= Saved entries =
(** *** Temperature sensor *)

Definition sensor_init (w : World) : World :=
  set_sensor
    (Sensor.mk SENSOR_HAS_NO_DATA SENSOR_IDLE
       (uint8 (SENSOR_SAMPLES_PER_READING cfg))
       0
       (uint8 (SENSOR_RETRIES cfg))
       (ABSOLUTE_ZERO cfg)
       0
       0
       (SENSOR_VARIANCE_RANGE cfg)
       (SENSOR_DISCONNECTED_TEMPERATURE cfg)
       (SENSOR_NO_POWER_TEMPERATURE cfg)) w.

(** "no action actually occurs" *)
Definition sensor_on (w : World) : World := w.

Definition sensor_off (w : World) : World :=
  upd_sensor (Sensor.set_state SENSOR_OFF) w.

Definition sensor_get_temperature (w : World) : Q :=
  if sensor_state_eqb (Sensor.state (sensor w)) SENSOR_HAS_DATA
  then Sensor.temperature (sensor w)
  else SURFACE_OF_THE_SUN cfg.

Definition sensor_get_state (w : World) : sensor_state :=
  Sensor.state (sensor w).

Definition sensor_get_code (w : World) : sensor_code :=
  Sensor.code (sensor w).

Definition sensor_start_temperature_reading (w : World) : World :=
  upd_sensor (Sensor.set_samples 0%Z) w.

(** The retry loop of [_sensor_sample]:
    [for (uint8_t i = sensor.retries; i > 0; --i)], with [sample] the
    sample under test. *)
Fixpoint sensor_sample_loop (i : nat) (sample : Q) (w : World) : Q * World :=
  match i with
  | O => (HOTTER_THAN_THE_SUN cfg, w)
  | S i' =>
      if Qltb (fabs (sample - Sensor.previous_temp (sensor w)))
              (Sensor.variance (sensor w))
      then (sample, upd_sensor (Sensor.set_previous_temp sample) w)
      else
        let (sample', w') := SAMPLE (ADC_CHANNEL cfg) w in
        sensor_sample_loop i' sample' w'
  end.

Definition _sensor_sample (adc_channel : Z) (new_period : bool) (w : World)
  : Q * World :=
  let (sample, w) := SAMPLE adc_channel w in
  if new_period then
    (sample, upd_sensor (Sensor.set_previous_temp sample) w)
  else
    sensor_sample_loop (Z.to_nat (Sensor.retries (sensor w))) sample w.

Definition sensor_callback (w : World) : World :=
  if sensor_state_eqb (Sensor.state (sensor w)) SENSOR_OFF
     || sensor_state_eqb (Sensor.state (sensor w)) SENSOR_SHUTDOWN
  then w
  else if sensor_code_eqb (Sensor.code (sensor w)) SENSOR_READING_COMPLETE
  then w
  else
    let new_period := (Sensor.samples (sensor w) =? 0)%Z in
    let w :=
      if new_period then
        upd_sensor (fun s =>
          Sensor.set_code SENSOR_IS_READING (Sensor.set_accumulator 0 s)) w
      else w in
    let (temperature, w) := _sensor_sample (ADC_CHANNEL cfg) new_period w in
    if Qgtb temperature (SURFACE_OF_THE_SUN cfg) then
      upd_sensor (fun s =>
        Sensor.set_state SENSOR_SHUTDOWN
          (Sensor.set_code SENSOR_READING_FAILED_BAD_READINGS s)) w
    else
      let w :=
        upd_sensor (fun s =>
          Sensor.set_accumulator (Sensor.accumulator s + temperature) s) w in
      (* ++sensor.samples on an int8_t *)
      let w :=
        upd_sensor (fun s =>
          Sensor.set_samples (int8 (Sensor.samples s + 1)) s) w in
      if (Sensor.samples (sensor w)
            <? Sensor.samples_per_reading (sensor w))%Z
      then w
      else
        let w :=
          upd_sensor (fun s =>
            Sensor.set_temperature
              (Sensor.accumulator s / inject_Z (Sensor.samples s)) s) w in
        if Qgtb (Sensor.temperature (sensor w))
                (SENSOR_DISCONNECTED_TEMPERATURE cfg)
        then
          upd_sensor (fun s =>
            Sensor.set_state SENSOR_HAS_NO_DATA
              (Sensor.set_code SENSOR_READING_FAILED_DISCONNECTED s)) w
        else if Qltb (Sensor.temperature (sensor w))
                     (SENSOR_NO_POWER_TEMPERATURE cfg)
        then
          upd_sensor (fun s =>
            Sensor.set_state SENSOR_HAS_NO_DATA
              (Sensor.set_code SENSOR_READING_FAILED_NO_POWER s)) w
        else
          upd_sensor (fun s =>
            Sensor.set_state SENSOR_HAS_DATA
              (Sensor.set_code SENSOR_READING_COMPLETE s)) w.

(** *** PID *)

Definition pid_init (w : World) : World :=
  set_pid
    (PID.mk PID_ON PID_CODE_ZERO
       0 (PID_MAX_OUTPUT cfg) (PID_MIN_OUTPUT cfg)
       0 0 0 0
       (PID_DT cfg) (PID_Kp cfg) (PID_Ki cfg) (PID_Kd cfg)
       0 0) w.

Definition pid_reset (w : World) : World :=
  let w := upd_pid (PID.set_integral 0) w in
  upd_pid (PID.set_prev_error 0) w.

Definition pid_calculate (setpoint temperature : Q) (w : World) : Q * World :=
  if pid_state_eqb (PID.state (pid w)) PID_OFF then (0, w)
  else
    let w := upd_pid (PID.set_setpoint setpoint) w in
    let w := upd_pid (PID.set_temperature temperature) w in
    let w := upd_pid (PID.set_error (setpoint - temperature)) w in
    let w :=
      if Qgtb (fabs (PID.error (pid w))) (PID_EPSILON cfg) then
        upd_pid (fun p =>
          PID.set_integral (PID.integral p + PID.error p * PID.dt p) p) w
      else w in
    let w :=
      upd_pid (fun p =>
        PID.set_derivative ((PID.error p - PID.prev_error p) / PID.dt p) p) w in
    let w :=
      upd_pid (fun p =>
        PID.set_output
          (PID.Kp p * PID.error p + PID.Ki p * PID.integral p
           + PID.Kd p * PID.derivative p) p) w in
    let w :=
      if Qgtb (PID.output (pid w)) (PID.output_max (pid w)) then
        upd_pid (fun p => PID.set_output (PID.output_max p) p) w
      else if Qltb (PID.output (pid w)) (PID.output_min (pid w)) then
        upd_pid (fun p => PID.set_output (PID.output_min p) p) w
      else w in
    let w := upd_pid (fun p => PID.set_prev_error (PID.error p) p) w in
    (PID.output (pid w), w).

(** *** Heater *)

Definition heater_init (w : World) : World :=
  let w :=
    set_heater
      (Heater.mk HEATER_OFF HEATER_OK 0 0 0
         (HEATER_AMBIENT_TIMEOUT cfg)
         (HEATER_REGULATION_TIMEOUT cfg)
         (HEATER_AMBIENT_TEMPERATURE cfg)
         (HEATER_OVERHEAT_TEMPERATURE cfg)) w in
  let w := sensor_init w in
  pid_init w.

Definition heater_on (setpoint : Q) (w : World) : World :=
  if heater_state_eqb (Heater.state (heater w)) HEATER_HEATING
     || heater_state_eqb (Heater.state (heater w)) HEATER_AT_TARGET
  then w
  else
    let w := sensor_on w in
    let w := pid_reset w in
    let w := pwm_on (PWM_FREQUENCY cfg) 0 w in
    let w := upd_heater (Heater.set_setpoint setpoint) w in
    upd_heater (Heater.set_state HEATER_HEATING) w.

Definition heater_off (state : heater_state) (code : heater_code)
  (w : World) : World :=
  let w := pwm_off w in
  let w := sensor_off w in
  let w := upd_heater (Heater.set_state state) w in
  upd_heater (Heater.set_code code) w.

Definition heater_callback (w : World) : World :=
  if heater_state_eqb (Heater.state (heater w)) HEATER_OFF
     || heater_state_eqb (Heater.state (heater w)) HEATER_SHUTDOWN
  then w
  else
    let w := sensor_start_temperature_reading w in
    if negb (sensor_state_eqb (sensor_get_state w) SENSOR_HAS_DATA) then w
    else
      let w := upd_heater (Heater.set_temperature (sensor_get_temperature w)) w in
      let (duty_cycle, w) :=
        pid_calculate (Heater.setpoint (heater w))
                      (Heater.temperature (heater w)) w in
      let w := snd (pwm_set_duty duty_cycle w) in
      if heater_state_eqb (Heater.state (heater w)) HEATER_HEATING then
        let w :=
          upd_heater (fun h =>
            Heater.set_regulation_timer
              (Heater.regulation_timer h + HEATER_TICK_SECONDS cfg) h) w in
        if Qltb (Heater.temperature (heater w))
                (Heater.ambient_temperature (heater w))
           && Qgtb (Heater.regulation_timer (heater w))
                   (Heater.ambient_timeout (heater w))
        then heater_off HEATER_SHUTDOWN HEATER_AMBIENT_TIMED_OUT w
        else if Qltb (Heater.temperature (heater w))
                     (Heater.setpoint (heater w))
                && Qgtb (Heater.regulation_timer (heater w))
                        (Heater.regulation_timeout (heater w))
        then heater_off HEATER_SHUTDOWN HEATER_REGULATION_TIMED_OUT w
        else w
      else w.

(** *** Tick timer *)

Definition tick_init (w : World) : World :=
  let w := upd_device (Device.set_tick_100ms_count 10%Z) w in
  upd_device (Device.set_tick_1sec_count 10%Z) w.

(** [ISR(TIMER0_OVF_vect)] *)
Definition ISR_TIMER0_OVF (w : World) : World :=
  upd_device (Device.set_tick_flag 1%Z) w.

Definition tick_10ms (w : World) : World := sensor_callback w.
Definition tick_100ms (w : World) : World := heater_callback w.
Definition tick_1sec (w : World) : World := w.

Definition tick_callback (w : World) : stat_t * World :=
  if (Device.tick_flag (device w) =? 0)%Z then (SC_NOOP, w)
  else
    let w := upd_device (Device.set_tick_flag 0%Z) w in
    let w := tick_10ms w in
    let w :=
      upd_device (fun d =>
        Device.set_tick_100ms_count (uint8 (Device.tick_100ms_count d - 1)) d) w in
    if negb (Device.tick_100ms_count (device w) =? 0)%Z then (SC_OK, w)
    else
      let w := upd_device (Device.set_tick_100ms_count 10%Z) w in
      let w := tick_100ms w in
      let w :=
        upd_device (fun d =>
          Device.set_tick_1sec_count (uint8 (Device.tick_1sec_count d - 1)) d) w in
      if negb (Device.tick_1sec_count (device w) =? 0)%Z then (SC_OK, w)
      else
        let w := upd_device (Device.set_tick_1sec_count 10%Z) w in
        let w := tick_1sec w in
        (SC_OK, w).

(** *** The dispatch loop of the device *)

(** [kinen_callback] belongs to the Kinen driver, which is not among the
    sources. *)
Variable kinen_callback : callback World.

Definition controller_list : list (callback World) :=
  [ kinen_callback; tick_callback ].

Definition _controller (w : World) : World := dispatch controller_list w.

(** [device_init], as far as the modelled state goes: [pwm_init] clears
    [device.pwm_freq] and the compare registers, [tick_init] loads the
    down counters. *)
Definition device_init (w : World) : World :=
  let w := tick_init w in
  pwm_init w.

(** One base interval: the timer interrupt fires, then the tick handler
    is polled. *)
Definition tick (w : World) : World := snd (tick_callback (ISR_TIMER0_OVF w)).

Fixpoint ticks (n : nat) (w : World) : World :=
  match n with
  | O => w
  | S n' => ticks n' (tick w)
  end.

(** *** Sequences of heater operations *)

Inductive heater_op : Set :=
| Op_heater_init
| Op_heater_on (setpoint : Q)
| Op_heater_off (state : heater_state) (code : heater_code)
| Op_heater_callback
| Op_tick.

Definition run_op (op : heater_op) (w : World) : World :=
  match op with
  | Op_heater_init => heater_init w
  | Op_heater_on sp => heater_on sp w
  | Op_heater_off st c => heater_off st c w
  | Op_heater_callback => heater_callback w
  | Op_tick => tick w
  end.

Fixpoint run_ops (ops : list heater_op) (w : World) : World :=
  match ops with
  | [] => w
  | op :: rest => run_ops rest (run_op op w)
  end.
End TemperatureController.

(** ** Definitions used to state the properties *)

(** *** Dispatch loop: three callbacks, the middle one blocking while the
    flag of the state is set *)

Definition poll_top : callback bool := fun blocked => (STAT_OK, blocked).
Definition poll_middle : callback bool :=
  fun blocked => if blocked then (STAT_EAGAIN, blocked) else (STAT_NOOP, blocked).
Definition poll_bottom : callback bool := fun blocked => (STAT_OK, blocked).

= Work task =
Only the lines from the one containing "heater_on sp w" through the final line above should be duplicated, exactly as they stand.

= Answer to this exercise =
  | Op_heater_on sp => heater_on sp w
  | Op_heater_off st c => heater_off st c w
  | Op_heater_callback => heater_callback w
  | Op_tick => tick w
  end.

Fixpoint run_ops (ops : list heater_op) (w : World) : World :=
  match ops with
  | [] => w
  | op :: rest => run_ops rest (run_op op w)
  end.
End TemperatureController.

(** ** Definitions used to state the properties *)

(** *** Dispatch loop: three callbacks, the middle one blocking while the
    flag of the state is set *)

Definition poll_top : callback bool := fun blocked => (STAT_OK, blocked).
Definition poll_middle : callback bool :=
  fun blocked => if blocked then (STAT_EAGAIN, blocked) else (STAT_NOOP, blocked).
Definition poll_bottom : callback bool := fun blocked => (STAT_OK, blocked).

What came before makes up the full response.